My daughter is a big fan of NBC’s hit show Heroes and she’s been bugging me to watch it pretty much since it first hit the airwaves. I missed the premiere and it was clear that it wasn’t the sort of show you can jump into the middle of easily so I refused to watch it while it was on. Then she used some of her birthday money to buy herself the first season on DVD and told me I now had no excuse not to watch it. So that’s what I did this weekend in a two day marathon of staying up way too late.
It was better than I expected, but still failed to make me into a fan. It’s the sort of show that I’d watch if I happened to be in the mood to watch TV and it happened to be on at the time, but I wouldn’t make a point to watch it and I’m not going to rush out and buy a Tivo so I can time shift it. Considering that it’s the sort of show you have to keep up with if you want to know what’s going on chances are I won’t be watching season 2 until the DVDs come out. My biggest problem with it was it wasn’t long before it started feeling like a soap opera about super heroes. Everyone was connected to everyone else in at least some minor way and many of the characters interact with each other at various points without realizing it, which is impressive considering they’re scattered all over the world. By mid to late season we learn that this character is actually the daughter of that character that was thought to have died in a fire when she was a baby and was saved by her uncle who shot J.R. until Bobby Ewing woke up and realized the whole thing had been a dream. OK, they didn’t pull the its-all-been-a-dream trick, but I wouldn’t have been surprised if they had.
The show also seemed to be unable to decide whether it wanted to go with a scientific sounding explanation or a spiritual one for the existence of these people’s powers. Things get off to a bad start in the very first scene in the very first episode when we have an Indian geneticist teaching a class full of students who trots out the “we only use 10% of our brain power” falsehood to explain the potential for people to have super powers. Then we learn that his father used the recently completed human genome project to figure out that powers as disparate as self-powered flight to time travel to the ability to recover from any injury are not only possible, but he’s managed to put together a list of people that might have these abilities. This is one of those situations where being scientifically literate causes a problem with enjoying a TV show. Putting aside for a moment the fact that the human genome project will probably take quite some time to deliver the really spectacular insights, the simple fact is that most of the super powers exhibited in the show violate everything we know about physics to begin with so how you could explain them through genetics alone is a big problem not to mention how this guy managed to put together a list of people, where they live, and what powers they might have based on their genes. Later on in the series there’s a lot of god-talk between characters that seemed like they wanted to try and explain the powers as being gifts from god or something, but my eyes glazed over about half-way through and I don’t remember most of what was said now. I just remember wondering if I was going to sprain my eyes from rolling them so many times in a row.

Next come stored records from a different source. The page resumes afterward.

(** X12.  Unassign task, Delete task and Delete activity of the action menu
    send nothing, reload nothing and store nothing when the confirm dialog
    is refused. Delete activity on a task without an activity sends nothing
    either way. Once confirmed, each sends exactly one request: DELETE
    /tasks/{id}, DELETE /activities/{activity id}, or PUT /tasks/{id}/assign
    with assigned_to null. *)
Theorem destructive_actions_wait_for_confirmation :
  (forall taskId activityId val input w,
     In val ["__unassign_task__"; "__delete_task__"; "__delete_activity__"] ->
     sent (snd (handleActionSelect taskId activityId val input false w)) = sent w /\
     calls (snd (handleActionSelect taskId activityId val input false w)) = calls w /\
     localStorage (snd (handleActionSelect taskId activityId val input false w))
     = localStorage w) /\
  (forall taskId input ok w,
     sent (snd (handleActionSelect taskId None "__delete_activity__" input ok w)) = sent w) /\
  (forall taskId activityId input w,
     exists req,
       sent (snd (handleActionSelect taskId activityId "__delete_task__" input true w))
       = (sent w ++ [req])%list /\
       url req = base_of w ++ "/tasks/" ++ pretty taskId /\ method req = "DELETE" /\
       body req = None) /\
  (forall taskId aid input w,
     exists req,
       sent (snd (handleActionSelect taskId (Some aid) "__delete_activity__" input true w))
       = (sent w ++ [req])%list /\
       url req = base_of w ++ "/activities/" ++ pretty aid /\ method req = "DELETE" /\
       body req = None) /\
  (forall taskId activityId input w,
     exists req,
       sent (snd (handleActionSelect taskId activityId "__unassign_task__" input true w))
       = (sent w ++ [req])%list /\
       url req = base_of w ++ "/tasks/" ++ pretty taskId ++ "/assign" /\ method req = "PUT" /\
       body req = Some (BodyText (JSON_stringify (JObj [("assigned_to", JNull)])))).
Proof.
  split; [|split; [|split; [|split]]].
  - intros taskId activityId val input w Hin. cbn in Hin.
    destruct Hin as [<-|[<-|[<-|[]]]]; unfold handleActionSelect; cbn [String.eqb Ascii.eqb];
      try (cbn; repeat split; fail).
    cbn. destruct activityId; repeat split.
  - intros taskId input ok w. reflexivity.
  - intros taskId activityId input w. eexists. split.
    + unfold handleActionSelect. cbn [String.eqb Ascii.eqb negb]. cbv iota.
      apply request_once; quiet.
    + rewrite built_url, built_method, built_body. repeat split.
  - intros taskId aid input w. eexists. split.
    + unfold handleActionSelect. cbn [String.eqb Ascii.eqb negb]. cbv iota.
      apply request_once; quiet.
    + rewrite built_url, built_method, built_body. repeat split.
  - intros taskId activityId input w. eexists. split.
    + unfold handleActionSelect. cbn [String.eqb Ascii.eqb negb]. cbv iota.
      apply request_once; quiet.
    + rewrite built_url, built_method, built_body. repeat split.
Qed.
(** C8 (amended): [sigprocmask (SIG_BLOCK, set, old)] with current mask
    [m] and [*set = s] stores [m] in [*old] when [old] is not null and
    then sets the mask to [m | s] when [old] is null or names another
    object than [set]; when [old] and [set] are the same object the store
    comes first and the mask stays [m].  In both cases the mask read
    afterwards is the union of what [*old] and [*set] hold after the
    call. *)
Theorem sigprocmask_SIG_BLOCK k t set oldset s :
  threads k !! running k = Some t →
  set ≠ 0 →
  sigsets k !! set = Some s →
  oldset = 0 ∨ is_Some (sigsets k !! oldset) →
  0 ≤ sigmask t < 2 ^ 16 →
  0 ≤ s < 2 ^ 16 →
  ∃ k',
    sigprocmask k SIG_BLOCK set oldset = Ret (k', 0)
    ∧ (oldset ≠ 0 → sigsets k' !! oldset = Some (sigmask t))
    ∧ sigmask_of k' (running k')
      = Some (if bool_decide (oldset = set) then sigmask t
              else Z.lor (sigmask t) s)
    ∧ (oldset ≠ 0 →
       ∃ o s', sigsets k' !! oldset = Some o ∧ sigsets k' !! set = Some s'
               ∧ sigmask_of k' (running k') = Some (Z.lor o s')).
Proof.
  intros Ht Hset Hs Hold Hm Hsr.
  assert (Hne : (set =? 0) = false) by (by apply Z.eqb_neq).
  unfold sigprocmask, thread_current. rewrite (deref_Some _ _ _ Ht). simpl.
  destruct (oldset =? 0) eqn:Eo; simpl.
  - apply Z.eqb_eq in Eo. subst oldset.
    unfold load_set. rewrite Hne, Hs. simpl.
    eexists. split; [reflexivity|]. split; [done|]. split; [|done].
    unfold sigmask_of, set_thread. simpl. rewrite lookup_insert_eq. simpl.
    rewrite bool_decide_eq_false_2 by congruence.
    by rewrite wrap16_small by (by apply lor_bound16).
  - apply Z.eqb_neq in Eo.
    destruct Hold as [?|[o Ho]]; [done|].
    unfold store_set.
    replace (oldset =? 0) with false by (symmetry; by apply Z.eqb_neq).
    rewrite Ho. simpl. rewrite (wrap16_small (sigmask t)) by done.
    unfold load_set. simpl. rewrite Hne.
    destruct (decide (oldset = set)) as [->|Hd].
    + rewrite lookup_insert_eq. simpl.
      eexists. split; [reflexivity|]. simpl.
      rewrite bool_decide_eq_true_2 by done.
      assert (Hmm : wrap16 (Z.lor (sigmask t) (sigmask t)) = sigmask t).
      { rewrite Z.lor_diag. by apply wrap16_small. }
      split; [intros _; by rewrite lookup_insert_eq|].
      split.
      * unfold sigmask_of. simpl. rewrite lookup_insert_eq. simpl. by rewrite Hmm.
      * intros _. exists (sigmask t), (sigmask t).
        rewrite lookup_insert_eq. split; [done|]. split; [done|].
        unfold sigmask_of. simpl. rewrite lookup_insert_eq. simpl.
        by rewrite Hmm, Z.lor_diag.
    + rewrite lookup_insert_ne by done. rewrite Hs. simpl.
      eexists. split; [reflexivity|]. simpl.
      rewrite bool_decide_eq_false_2 by done.
      assert (Hmm : wrap16 (Z.lor (sigmask t) s) = Z.lor (sigmask t) s).
      { by apply wrap16_small, lor_bound16. }
      split; [intros _; by rewrite lookup_insert_eq|].
      split.
      * unfold sigmask_of. simpl. rewrite lookup_insert_eq. simpl. by rewrite Hmm.
      * intros _. exists (sigmask t), s.
        rewrite lookup_insert_eq, lookup_insert_ne by done.
        split; [done|]. split; [done|].
        unfold sigmask_of. simpl. rewrite lookup_insert_eq. simpl. by rewrite Hmm.
Qed.
(** * Eltek Flatpack2 HE CAN controller: a shallow embedding of [main.py]

    The development follows the class [EltekFlatpack] of [src/main.py]:
    the arbitration identifiers computed by [__init__], the login
    credential built by [set_serial_number], the control frame of
    [set_voltage_and_current], the default-voltage frame of
    [set_default_voltage] and the status decoding of [read_status]; then
    the loop of [monitor] and the command line entry point [main].

    Python values are modelled as the interpreter has them:
    - [int] is an unbounded integer, here [Z], with [&], [|], [<<], [>>] as
      [Z.land], [Z.lor], [Z.shiftl], [Z.shiftr];
    - [float] is an IEEE 754 binary64 number, here [spec_float] with the
      operations of [SpecFloat] at precision 53 and maximal exponent 1024;
    - [bytes] and [bytearray] are lists of [byte];
    - [str] is [string];
    - a raised exception is the [Raise] branch of [result]. *)

From Stdlib Require Import ZArith QArith Qabs Lia Lqa List Bool String Ascii.
From Stdlib Require Import Strings.Byte.
From Stdlib Require Import Floats.SpecFloat.
Import ListNotations.

Local Open Scope Z_scope.

(** ** Python exceptions and results *)

Module Py.

Inductive exn : Type :=
| ValueError
| IndexError
| OverflowError
| SystemExit.

Inductive result (A : Type) : Type :=
| Ok (a : A)
| Raise (e : exn).

Arguments Ok {A} a.
Arguments Raise {A} e.

Definition bind {A B : Type} (r : result A) (k : A -> result B) : result B :=
  match r with
  | Ok a => k a
  | Raise e => Raise e
  end.

Fixpoint mapM {A B : Type} (f : A -> result B) (l : list A) : result (list B) :=
  match l with
  | [] => Ok []
  | x :: t => bind (f x) (fun y => bind (mapM f t) (fun ys => Ok (y :: ys)))
  end.

(** [d[k]] on a byte sequence: the byte as an [int], or [IndexError]. *)
Definition index (d : list byte) (k : nat) : result Z :=
  match nth_error d k with
  | Some b => Ok (Z.of_N (Byte.to_N b))
  | None => Raise IndexError
  end.

(** One element of [bytes(...)] / [bytearray(...)]: an [int] of [range(256)],
    otherwise [ValueError]. *)
Definition byte_of_int (z : Z) : result byte :=
  if (0 <=? z) && (z <? 256) then
    match Byte.of_N (Z.to_N z) with
    | Some b => Ok b
    | None => Raise ValueError
    end
  else Raise ValueError.

Definition bytes_of_ints (l : list Z) : result (list byte) := mapM byte_of_int l.

(** [n.to_bytes(2, 'little')]: [OverflowError] unless [0 <= n < 65536]. *)
Definition to_bytes2_little (n : Z) : result (list byte) :=
  if (0 <=? n) && (n <? 65536) then
    bytes_of_ints [Z.land n 255; Z.land (Z.shiftr n 8) 255]
  else Raise OverflowError.

End Py.

Export Py.

Declare Scope py_scope.
Notation "x <- c1 ;; c2" := (Py.bind c1 (fun x => c2))
  (at level 61, c1 at next level, right associativity) : py_scope.
Local Open Scope py_scope.

(** ** Python floats: IEEE 754 binary64 *)

Module F64.

Definition prec : Z := 53.
Definition emax : Z := 1024.

Definition float : Type := spec_float.

Definition valid (x : float) : bool := valid_binary prec emax x.

Definition mul (x y : float) : float := SFmul prec emax x y.
Definition div (x y : float) : float := SFdiv prec emax x y.

(** [x < y], [x > y], [x <= y] and [x == y]; all false on NaN. *)
Definition ltb (x y : float) : bool := SFltb x y.
Definition gtb (x y : float) : bool := ltb y x.
Definition leb (x y : float) : bool := SFleb x y.
Definition eqb (x y : float) : bool := SFeqb x y.

(** The conversion of an [int] operand in mixed arithmetic ([int * float]):
    round to nearest even.  It is exact below [2^53], which covers every
    integer converted by the driver (literals 10 and 100, 16-bit fields). *)
Definition of_int (z : Z) : float := binary_normalize prec emax z 0 false.

(** A decimal literal [num/den] such as [43.5] is read as the nearest
    binary64 number; the correctly rounded quotient of two exactly
    represented integers is that number. *)
Definition lit (num den : Z) : float := div (of_int num) (of_int den).

(** [int(x)]: truncation toward zero; [ValueError] on NaN and
    [OverflowError] on an infinity. *)
Definition to_int (x : float) : result Z :=
  match x with
  | S754_zero _ => Ok 0
  | S754_nan => Raise ValueError
  | S754_infinity _ => Raise OverflowError
  | S754_finite s m e =>
      Ok (cond_Zopp s (if 0 <=? e then Zpos m * 2 ^ e else Zpos m / 2 ^ (- e)))
  end.

(** Python's two-argument [min(a, b)] and [max(a, b)]: the first argument
    is kept unless the second is strictly smaller (larger). *)
Definition min (a b : float) : float := if ltb b a then b else a.
Definition max (a b : float) : float := if gtb b a then b else a.

(** The rational value of a finite float (0 for NaN and infinities, which
    have none). *)
Definition to_Q (x : float) : Q :=
  match x with
  | S754_finite s m e =>
      if 0 <=? e then inject_Z (cond_Zopp s (Zpos m * 2 ^ e))
      else Qmake (cond_Zopp s (Zpos m)) (Z.to_pos (2 ^ (- e)))
  | _ => 0%Q
  end.

(** The [int] literal [0] where a float is expected, as in [max(0, ...)]:
    comparing the integer 0 with a float is comparing [+0.0] with it, and
    [0 * 10] converts to the integer 0 as [+0.0 * 10] does. *)
Definition zero : float := S754_zero false.

Definition is_finite (x : float) : bool :=
  match x with
  | S754_zero _ | S754_finite _ _ _ => true
  | _ => false
  end.

End F64.

(** ** Strings: [str.zfill] and [int(str)] *)

Module Str.

Fixpoint to_list (s : string) : list ascii :=
  match s with
  | EmptyString => []
  | String c t => c :: to_list t
  end.

Fixpoint of_list (l : list ascii) : string :=
  match l with
  | [] => EmptyString
  | c :: t => String c (of_list t)
  end.

Definition is_digit (c : ascii) : bool :=
  let n := N_of_ascii c in ((48 <=? n) && (n <=? 57))%N.

Definition digit_value (c : ascii) : Z := Z.of_N (N_of_ascii c) - 48.

Definition is_sign (c : ascii) : bool :=
  (Ascii.eqb c "+" || Ascii.eqb c "-")%bool.

(** The characters [int()] strips from both ends of a [str]: tab, line
    feed, vertical tab, form feed, carriage return and space, and of the
    characters from 128 on those that are whitespace, NEL (133) and the
    no-break space (160).  The separators 28 to 31, which [str.strip]
    removes, are not among them: [int] raises ValueError on them. *)
Definition is_space (c : ascii) : bool :=
  let n := N_of_ascii c in
  (((9 <=? n) && (n <=? 13)) || (n =? 32) || (n =? 133) || (n =? 160))%N.

(** [s.zfill(width)]: zeros are inserted on the left, after a leading sign
    if there is one, until the string has [width] characters; a string that
    is already that long is returned as it is. *)
Definition zfill (width : nat) (s : string) : string :=
  let l := to_list s in
  let pad := repeat "0"%char (width - List.length l) in
  match l with
  | c :: t => if is_sign c then of_list (c :: pad ++ t) else of_list (pad ++ l)
  | [] => of_list pad
  end.

Fixpoint lstrip (l : list ascii) : list ascii :=
  match l with
  | c :: t => if is_space c then lstrip t else l
  | [] => []
  end.

Definition strip (l : list ascii) : list ascii :=
  rev (lstrip (rev (lstrip l))).

(** Decimal digits with single underscores allowed between digits;
    [acc] is the value read so far and [after_digit] tells whether the
    previous character was a digit. *)
Fixpoint digits (l : list ascii) (acc : Z) (after_digit : bool) : option Z :=
  match l with
  | [] => if after_digit then Some acc else None
  | c :: t =>
      if is_digit c then digits t (10 * acc + digit_value c) true
      else if (Ascii.eqb c "_" && after_digit)%bool then
        match t with
        | d :: _ => if is_digit d then digits t acc false else None
        | [] => None
        end
      else None
  end.

(** [int(s)] in base 10: surrounding whitespace is dropped, one sign is
    accepted, and the rest must be decimal digits; otherwise [ValueError]. *)
Definition to_int (s : string) : result Z :=
  let body := strip (to_list s) in
  let '(neg, ds) :=
    match body with
    | c :: t =>
        if Ascii.eqb c "-" then (true, t)
        else if Ascii.eqb c "+" then (false, t)
        else (false, body)
    | [] => (false, body)
    end in
  match digits ds 0 false with
  | Some n => Ok (if neg then - n else n)
  | None => Raise ValueError
  end.

(** The slice [s[i:i+n]]. *)
Definition slice (s : string) (i n : nat) : string :=
  of_list (firstn n (skipn i (to_list s))).

End Str.

(** ** The CAN frames exchanged with the bus *)

Record Message : Type := mkMessage {
  arbitration_id : Z;
  data : list byte;
  is_extended_id : bool
}.

(** The dictionary returned by [read_status]. *)
Record Status : Type := mkStatus {
  temperature : Z;
  current : F64.float;
  voltage : F64.float;
  power : F64.float;
  input_voltage : Z;
  walk_in : bool;
  float_mode : bool;
  error : bool
}.

(** ** The class [EltekFlatpack] *)

Definition MIN_VOLTAGE : F64.float := F64.lit 435 10.
Definition MAX_VOLTAGE : F64.float := F64.lit 574 10.
Definition MAX_CURRENT : F64.float := F64.lit 417 10.

Definition LOGIN_ID_BASE : Z := 0x05004800.
Definition CONTROL_ID_BASE : Z := 0x05FF4000.
Definition STATUS_ID_BASE : Z := 0x05014000.

(** The attributes of an instance.  [bus_sent] records the frames handed to
    [self.bus.send], oldest first. *)
Record EltekFlatpack : Type := mkEltek {
  unit_id : Z;
  target_voltage : F64.float;
  target_current : F64.float;
  ovp_voltage : F64.float;
  login : list byte;
  login_id : Z;
  control_id : Z;
  status_id1 : Z;
  status_id2 : Z;
  bus_sent : list Message
}.

Definition with_login (self : EltekFlatpack) (l : list byte) : EltekFlatpack :=
  mkEltek (unit_id self) (target_voltage self) (target_current self)
    (ovp_voltage self) l (login_id self) (control_id self)
    (status_id1 self) (status_id2 self) (bus_sent self).

Definition with_setpoints (self : EltekFlatpack) (v c o : F64.float)
  : EltekFlatpack :=
  mkEltek (unit_id self) v c o (login self) (login_id self) (control_id self)
    (status_id1 self) (status_id2 self) (bus_sent self).

(** [self.bus.send(msg)] *)
Definition bus_send (self : EltekFlatpack) (msg : Message) : EltekFlatpack :=
  mkEltek (unit_id self) (target_voltage self) (target_current self)
    (ovp_voltage self) (login self) (login_id self) (control_id self)
    (status_id1 self) (status_id2 self) (bus_sent self ++ [msg]).

(** A method that mutates [self] and may raise: the instance after the
    call together with the outcome.  What was assigned before an exception
    stays assigned. *)
Definition method (A : Type) : Type := EltekFlatpack * result A.

(** The bytes computed by [set_serial_number] (lines 55 to 60). *)
Definition serial_login_bytes (serial : string) : result (list byte) :=
  let serial_str := Str.zfill 12 serial in
  if negb (String.length serial_str =? 12)%nat then Raise ValueError
  else
    serial_bytes <- mapM (fun i => Str.to_int (Str.slice serial_str i 2))
                      [0; 2; 4; 6; 8; 10]%nat ;;
    bytes_of_ints (serial_bytes ++ [0x00; 0x00]).

Definition set_serial_number (self : EltekFlatpack) (serial : string)
  : method unit :=
  match serial_login_bytes serial with
  | Ok b => (with_login self b, Ok tt)
  | Raise e => (self, Raise e)
  end.

Definition default_login : list byte :=
  [x13; x43; x72; x10; x50; x69; x00; x00].

Definition send_login (self : EltekFlatpack) : EltekFlatpack :=
  bus_send self (mkMessage (login_id self) (login self) true).

(** [__init__].  [bus_ok] tells whether [can.interface.Bus] could open the
    channel; [serial_number] is [None] when the argument is omitted, and an
    empty string is as falsy as [None]. *)
Definition init (bus_ok : bool) (unit_id : Z) (serial_number : option string)
  : result EltekFlatpack :=
  if (unit_id <? 1) || (unit_id >? 63) then Raise ValueError
  else
    login_bytes <-
      match serial_number with
      | Some s =>
          if (String.length s =? 0)%nat then Ok default_login
          else serial_login_bytes s
      | None => Ok default_login
      end ;;
    let self :=
      mkEltek unit_id (F64.of_int 48) (F64.of_int 40) (F64.lit 595 10)
        login_bytes
        (LOGIN_ID_BASE + unit_id * 4)
        (CONTROL_ID_BASE + unit_id * 4)
        (STATUS_ID_BASE + unit_id * 4)
        (STATUS_ID_BASE + unit_id * 4 + 4)
        [] in
    if bus_ok then Ok (send_login self) else Raise SystemExit.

On the good side the effects were pretty good for a TV series with only a few of them being obviously CGI when you saw them. In fact, watching the making-of special on one of the discs I was surprised at how much they made use of CGI set extensions and effects to flesh out the world. Compared to a lot of attempts at super hero shows on network TV in the past, this one was of consistently higher quality. Most of the characters seemed reasonably complex enough and it was easy to like some of them, hate others, and be sympathetic for those who were in shades of grey. The acting was decent for the most part and outstanding in some cases. When the Nicky/Jessica character switched from one personality to another you could tell instantly just in the shift in tone the actress undertook. That’s a good trick if you can do it.
I have to admit that I was very disappointed in the final battle after all the buildup it received through the whole series. In terms of apocalyptic showdowns it was underwhelming with a fight that lasted only a couple of minutes, very little in the way of awesome powers of destruction being unleashed considering how powerful the two people involved in it were supposed to be, and the obligatory no-one-noticed-the-super-villain-crawled-into-the-sewer scene. I was impressed, however, with just how graphic some of the scenes in the series were. It was also fun to see Christopher Eccleston fresh from Doctor Who show up as well as Star Trek alum George Takei. Overall I thought it was OK, but, as I said earlier, nothing I’d make a point to watch. I could do without some of the soap opera elements it had, but I suspect that’s part of what made it so popular with the masses.